_Problem details_:
Only the lines that include "FutexTable" should be copied from the data below.

(Stored data entries)
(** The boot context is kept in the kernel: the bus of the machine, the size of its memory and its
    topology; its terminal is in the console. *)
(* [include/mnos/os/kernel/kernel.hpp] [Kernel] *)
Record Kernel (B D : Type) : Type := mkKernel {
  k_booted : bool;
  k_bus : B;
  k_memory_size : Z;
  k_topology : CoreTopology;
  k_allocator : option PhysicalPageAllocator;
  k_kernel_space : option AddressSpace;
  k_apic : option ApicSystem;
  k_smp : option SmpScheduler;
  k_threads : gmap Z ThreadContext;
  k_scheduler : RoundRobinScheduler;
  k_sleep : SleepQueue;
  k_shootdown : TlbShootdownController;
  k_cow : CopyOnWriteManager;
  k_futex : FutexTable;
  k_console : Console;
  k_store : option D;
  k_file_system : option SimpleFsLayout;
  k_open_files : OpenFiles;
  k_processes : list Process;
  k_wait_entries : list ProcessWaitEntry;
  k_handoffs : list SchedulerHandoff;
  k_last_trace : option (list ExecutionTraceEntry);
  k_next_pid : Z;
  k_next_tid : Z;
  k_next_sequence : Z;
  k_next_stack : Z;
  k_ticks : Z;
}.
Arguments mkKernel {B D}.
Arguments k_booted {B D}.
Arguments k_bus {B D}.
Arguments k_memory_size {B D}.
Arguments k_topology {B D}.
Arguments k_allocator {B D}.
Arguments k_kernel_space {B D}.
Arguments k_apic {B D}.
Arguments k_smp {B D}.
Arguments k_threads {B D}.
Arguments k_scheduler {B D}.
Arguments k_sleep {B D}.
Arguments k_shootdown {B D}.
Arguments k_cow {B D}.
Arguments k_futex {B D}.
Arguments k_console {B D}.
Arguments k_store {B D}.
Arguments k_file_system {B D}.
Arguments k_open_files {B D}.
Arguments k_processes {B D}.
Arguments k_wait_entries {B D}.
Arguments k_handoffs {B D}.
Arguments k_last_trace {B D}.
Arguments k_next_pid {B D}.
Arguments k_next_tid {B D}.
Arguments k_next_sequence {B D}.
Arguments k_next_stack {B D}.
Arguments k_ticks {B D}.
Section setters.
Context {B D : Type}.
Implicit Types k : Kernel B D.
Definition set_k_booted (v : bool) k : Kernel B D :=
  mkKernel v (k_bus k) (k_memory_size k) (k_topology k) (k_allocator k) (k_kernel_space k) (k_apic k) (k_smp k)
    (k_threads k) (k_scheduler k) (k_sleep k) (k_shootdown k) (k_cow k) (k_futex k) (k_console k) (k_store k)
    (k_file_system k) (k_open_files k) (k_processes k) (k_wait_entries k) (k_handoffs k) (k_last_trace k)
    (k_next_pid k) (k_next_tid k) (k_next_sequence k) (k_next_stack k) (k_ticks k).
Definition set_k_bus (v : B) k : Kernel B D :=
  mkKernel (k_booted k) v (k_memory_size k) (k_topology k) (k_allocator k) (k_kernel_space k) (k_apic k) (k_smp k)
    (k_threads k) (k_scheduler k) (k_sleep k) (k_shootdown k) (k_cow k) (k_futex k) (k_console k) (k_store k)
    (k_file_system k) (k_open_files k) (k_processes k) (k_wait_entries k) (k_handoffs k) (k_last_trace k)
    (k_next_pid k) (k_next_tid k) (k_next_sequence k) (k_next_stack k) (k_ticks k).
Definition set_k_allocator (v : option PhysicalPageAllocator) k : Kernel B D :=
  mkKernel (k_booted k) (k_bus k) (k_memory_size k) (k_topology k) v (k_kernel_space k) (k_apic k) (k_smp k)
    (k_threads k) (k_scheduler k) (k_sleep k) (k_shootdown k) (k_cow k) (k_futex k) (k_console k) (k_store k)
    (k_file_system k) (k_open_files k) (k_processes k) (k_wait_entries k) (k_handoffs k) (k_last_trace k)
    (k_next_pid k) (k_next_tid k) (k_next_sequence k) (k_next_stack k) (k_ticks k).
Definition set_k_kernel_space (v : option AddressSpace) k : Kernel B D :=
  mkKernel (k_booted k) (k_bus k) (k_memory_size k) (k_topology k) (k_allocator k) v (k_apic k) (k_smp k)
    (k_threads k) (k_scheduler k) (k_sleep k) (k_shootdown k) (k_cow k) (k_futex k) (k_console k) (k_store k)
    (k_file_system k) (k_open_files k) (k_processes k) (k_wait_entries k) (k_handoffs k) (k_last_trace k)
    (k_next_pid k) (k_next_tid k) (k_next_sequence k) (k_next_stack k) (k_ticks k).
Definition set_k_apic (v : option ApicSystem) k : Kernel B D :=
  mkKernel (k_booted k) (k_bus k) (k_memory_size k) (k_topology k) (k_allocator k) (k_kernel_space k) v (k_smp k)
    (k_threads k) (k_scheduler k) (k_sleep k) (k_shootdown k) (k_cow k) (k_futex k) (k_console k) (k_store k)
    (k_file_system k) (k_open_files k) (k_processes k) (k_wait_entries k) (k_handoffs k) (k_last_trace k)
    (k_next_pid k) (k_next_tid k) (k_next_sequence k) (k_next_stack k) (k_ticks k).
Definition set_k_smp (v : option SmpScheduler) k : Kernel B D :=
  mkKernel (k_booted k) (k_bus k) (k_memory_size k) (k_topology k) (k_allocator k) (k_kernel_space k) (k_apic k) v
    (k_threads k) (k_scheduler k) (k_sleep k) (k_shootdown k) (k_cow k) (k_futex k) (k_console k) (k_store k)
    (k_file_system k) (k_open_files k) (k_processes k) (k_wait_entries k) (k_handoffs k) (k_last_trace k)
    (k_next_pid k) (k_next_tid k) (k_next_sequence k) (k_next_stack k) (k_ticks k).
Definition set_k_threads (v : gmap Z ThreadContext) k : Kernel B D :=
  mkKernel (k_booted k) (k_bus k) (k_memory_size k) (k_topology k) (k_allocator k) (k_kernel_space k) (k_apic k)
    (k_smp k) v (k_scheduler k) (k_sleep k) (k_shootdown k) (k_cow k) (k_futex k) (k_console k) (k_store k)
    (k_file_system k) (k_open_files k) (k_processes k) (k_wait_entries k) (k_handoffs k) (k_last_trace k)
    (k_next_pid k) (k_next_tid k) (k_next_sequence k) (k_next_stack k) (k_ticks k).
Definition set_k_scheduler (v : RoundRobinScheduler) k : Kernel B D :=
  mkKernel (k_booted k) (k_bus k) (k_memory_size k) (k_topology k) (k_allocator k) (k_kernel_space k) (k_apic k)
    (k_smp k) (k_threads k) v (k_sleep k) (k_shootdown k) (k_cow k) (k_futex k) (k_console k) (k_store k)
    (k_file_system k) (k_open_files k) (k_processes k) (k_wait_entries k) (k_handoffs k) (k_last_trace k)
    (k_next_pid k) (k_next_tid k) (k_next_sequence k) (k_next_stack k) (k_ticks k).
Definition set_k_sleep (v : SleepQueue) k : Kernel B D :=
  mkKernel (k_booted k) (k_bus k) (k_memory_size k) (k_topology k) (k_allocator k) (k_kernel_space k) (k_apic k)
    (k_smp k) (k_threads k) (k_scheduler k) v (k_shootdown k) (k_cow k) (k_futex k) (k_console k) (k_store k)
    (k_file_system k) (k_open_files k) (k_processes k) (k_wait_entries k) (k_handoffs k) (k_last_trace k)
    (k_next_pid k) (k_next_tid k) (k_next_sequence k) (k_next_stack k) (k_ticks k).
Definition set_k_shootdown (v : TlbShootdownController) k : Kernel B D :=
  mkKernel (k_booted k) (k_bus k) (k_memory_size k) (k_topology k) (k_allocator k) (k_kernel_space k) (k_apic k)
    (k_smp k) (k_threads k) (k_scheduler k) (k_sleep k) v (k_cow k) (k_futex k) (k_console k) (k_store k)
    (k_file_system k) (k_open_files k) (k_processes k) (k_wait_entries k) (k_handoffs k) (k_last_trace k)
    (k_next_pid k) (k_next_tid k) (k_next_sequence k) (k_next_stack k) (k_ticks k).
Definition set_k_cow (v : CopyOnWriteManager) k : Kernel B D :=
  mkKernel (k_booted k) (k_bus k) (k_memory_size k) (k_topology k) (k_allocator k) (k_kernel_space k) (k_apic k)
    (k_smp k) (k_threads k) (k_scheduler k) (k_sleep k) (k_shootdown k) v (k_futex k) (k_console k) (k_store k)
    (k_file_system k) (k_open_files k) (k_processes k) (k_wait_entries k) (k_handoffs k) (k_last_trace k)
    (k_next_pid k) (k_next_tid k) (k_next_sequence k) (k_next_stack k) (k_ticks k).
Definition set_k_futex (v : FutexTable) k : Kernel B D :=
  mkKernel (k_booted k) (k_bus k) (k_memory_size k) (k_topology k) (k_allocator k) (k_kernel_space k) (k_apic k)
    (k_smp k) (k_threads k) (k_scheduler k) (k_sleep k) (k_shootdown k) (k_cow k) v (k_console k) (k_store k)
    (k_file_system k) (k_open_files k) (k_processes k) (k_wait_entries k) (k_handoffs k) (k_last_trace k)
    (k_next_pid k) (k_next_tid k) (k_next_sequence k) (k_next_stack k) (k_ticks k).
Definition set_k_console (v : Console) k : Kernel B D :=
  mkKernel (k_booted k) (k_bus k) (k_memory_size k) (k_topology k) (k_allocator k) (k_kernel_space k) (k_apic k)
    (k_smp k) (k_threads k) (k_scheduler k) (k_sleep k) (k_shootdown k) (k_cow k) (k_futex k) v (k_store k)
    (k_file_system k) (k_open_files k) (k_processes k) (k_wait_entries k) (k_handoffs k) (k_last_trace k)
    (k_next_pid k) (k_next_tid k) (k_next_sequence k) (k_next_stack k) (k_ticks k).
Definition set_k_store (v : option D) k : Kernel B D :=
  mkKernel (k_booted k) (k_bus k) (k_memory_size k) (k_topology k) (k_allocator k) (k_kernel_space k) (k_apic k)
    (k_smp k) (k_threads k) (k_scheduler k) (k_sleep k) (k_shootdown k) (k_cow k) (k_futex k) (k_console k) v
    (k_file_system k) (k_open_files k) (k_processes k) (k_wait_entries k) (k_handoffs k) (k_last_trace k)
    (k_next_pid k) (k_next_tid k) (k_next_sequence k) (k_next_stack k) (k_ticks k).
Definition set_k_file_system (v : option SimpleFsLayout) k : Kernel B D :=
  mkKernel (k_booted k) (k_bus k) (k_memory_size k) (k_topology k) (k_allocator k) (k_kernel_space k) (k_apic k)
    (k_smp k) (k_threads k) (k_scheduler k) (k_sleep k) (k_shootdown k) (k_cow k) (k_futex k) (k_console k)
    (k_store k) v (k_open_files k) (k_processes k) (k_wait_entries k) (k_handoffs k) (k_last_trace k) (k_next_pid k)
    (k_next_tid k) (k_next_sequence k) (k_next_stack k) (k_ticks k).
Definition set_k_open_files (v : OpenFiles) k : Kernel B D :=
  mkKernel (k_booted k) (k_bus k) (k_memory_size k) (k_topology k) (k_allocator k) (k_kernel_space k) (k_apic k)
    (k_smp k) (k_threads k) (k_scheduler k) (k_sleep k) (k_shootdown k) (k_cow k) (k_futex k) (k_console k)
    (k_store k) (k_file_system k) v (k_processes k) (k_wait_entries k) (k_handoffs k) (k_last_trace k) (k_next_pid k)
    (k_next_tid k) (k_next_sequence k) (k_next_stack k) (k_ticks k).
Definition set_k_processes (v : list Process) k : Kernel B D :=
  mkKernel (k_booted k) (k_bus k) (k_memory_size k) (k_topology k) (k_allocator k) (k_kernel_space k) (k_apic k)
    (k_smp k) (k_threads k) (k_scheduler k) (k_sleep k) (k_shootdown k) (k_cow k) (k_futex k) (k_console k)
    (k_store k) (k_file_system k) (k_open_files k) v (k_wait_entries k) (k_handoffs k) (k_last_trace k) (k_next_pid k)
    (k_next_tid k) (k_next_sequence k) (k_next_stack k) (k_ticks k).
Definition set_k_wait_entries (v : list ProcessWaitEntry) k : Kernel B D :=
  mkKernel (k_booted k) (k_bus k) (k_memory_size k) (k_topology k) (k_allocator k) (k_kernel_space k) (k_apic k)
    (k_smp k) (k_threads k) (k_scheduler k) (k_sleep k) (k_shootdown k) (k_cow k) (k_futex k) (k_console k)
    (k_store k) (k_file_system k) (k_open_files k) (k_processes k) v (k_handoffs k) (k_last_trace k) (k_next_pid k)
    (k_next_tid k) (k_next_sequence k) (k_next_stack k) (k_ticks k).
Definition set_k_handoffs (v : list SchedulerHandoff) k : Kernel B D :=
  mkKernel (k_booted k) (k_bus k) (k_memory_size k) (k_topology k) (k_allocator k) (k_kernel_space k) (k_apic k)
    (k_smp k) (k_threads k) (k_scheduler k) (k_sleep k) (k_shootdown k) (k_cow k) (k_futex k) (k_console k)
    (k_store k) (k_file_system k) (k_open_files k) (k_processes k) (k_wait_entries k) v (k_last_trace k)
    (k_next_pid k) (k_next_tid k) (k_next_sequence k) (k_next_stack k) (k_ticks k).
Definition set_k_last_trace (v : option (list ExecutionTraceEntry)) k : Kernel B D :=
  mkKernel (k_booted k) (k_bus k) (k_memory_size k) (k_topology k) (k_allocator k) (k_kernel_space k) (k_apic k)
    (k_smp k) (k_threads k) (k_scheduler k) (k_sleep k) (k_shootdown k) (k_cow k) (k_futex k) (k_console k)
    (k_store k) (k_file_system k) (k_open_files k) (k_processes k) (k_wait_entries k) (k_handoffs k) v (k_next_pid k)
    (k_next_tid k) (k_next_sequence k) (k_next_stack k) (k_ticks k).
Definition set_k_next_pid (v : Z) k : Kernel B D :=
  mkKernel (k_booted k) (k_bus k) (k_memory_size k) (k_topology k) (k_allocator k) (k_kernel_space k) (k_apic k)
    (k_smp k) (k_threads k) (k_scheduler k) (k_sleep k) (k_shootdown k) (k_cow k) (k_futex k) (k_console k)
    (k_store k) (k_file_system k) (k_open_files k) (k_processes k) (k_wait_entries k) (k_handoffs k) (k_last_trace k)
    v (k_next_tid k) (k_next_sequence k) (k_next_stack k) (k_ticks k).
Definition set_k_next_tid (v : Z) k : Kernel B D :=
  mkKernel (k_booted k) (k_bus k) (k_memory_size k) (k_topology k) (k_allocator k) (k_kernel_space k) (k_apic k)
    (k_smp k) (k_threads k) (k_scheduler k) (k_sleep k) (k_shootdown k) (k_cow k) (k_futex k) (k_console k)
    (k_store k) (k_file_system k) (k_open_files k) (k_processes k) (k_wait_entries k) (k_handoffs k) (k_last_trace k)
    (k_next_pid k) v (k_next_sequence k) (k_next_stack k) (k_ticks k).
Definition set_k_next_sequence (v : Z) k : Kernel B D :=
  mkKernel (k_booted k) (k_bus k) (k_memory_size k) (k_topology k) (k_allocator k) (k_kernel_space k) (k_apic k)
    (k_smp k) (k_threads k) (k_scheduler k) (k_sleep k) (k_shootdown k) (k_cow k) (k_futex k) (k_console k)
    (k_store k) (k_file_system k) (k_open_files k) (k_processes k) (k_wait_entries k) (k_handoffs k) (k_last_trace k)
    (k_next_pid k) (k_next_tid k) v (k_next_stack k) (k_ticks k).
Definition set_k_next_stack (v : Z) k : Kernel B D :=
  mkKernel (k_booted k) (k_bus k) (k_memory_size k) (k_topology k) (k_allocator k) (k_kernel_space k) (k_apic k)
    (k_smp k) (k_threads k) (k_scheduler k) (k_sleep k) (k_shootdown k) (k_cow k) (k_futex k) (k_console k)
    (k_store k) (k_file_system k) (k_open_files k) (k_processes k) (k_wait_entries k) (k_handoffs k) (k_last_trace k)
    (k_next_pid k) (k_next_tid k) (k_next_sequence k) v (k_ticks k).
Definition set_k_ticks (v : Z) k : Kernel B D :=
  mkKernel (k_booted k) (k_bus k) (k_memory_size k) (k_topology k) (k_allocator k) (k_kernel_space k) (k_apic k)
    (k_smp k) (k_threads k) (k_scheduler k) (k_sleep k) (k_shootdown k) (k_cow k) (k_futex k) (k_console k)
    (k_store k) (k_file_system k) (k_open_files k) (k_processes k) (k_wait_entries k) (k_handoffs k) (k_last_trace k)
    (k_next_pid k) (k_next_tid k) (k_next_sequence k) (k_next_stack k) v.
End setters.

==

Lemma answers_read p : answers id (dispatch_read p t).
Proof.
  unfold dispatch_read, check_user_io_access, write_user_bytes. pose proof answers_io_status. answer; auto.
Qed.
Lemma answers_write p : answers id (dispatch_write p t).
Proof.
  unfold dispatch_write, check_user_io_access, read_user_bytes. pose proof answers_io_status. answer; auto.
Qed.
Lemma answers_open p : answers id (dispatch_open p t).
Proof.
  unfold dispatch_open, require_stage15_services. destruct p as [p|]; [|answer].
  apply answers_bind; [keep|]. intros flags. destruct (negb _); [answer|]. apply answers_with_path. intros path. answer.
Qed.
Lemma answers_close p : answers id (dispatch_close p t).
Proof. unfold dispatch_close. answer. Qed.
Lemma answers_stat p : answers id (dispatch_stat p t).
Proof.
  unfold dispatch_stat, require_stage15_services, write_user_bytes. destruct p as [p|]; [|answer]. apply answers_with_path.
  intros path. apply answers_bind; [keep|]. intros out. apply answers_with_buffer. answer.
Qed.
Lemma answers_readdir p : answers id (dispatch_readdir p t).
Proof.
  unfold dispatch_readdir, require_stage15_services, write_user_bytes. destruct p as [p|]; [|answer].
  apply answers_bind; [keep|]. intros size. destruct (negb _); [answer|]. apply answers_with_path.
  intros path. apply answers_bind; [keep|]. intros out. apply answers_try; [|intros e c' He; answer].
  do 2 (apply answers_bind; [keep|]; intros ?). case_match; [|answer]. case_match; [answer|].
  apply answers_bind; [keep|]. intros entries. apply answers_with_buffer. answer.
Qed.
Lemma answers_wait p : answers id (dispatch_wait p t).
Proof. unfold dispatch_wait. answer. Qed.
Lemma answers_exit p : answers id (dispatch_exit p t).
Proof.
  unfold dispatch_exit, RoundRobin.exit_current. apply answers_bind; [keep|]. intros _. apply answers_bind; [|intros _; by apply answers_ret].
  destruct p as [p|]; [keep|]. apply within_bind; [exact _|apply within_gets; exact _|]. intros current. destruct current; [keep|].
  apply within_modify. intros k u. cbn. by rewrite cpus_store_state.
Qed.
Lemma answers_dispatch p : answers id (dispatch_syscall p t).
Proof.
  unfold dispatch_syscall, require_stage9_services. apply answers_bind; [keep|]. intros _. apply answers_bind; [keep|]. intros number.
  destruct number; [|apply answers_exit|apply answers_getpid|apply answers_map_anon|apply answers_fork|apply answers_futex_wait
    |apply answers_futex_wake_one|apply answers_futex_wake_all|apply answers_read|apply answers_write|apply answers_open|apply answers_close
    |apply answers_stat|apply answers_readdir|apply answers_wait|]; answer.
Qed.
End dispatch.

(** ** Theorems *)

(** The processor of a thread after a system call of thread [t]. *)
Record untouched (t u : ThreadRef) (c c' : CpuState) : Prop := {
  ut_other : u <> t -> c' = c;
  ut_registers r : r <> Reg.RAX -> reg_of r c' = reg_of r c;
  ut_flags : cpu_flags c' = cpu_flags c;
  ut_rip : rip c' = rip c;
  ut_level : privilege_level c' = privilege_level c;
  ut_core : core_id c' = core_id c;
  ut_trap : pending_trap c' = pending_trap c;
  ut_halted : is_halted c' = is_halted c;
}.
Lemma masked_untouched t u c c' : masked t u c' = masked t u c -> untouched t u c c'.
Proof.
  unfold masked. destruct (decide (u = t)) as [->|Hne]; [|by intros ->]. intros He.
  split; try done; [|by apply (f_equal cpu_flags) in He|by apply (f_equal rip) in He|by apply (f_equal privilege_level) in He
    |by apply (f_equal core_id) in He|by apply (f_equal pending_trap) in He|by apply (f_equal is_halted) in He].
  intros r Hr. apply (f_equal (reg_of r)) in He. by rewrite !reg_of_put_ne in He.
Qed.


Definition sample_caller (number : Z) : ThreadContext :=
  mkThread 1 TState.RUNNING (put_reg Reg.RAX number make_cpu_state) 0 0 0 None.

_Output of the task_:
  k_futex : FutexTable;
Definition set_k_futex (v : FutexTable) k : Kernel B D :=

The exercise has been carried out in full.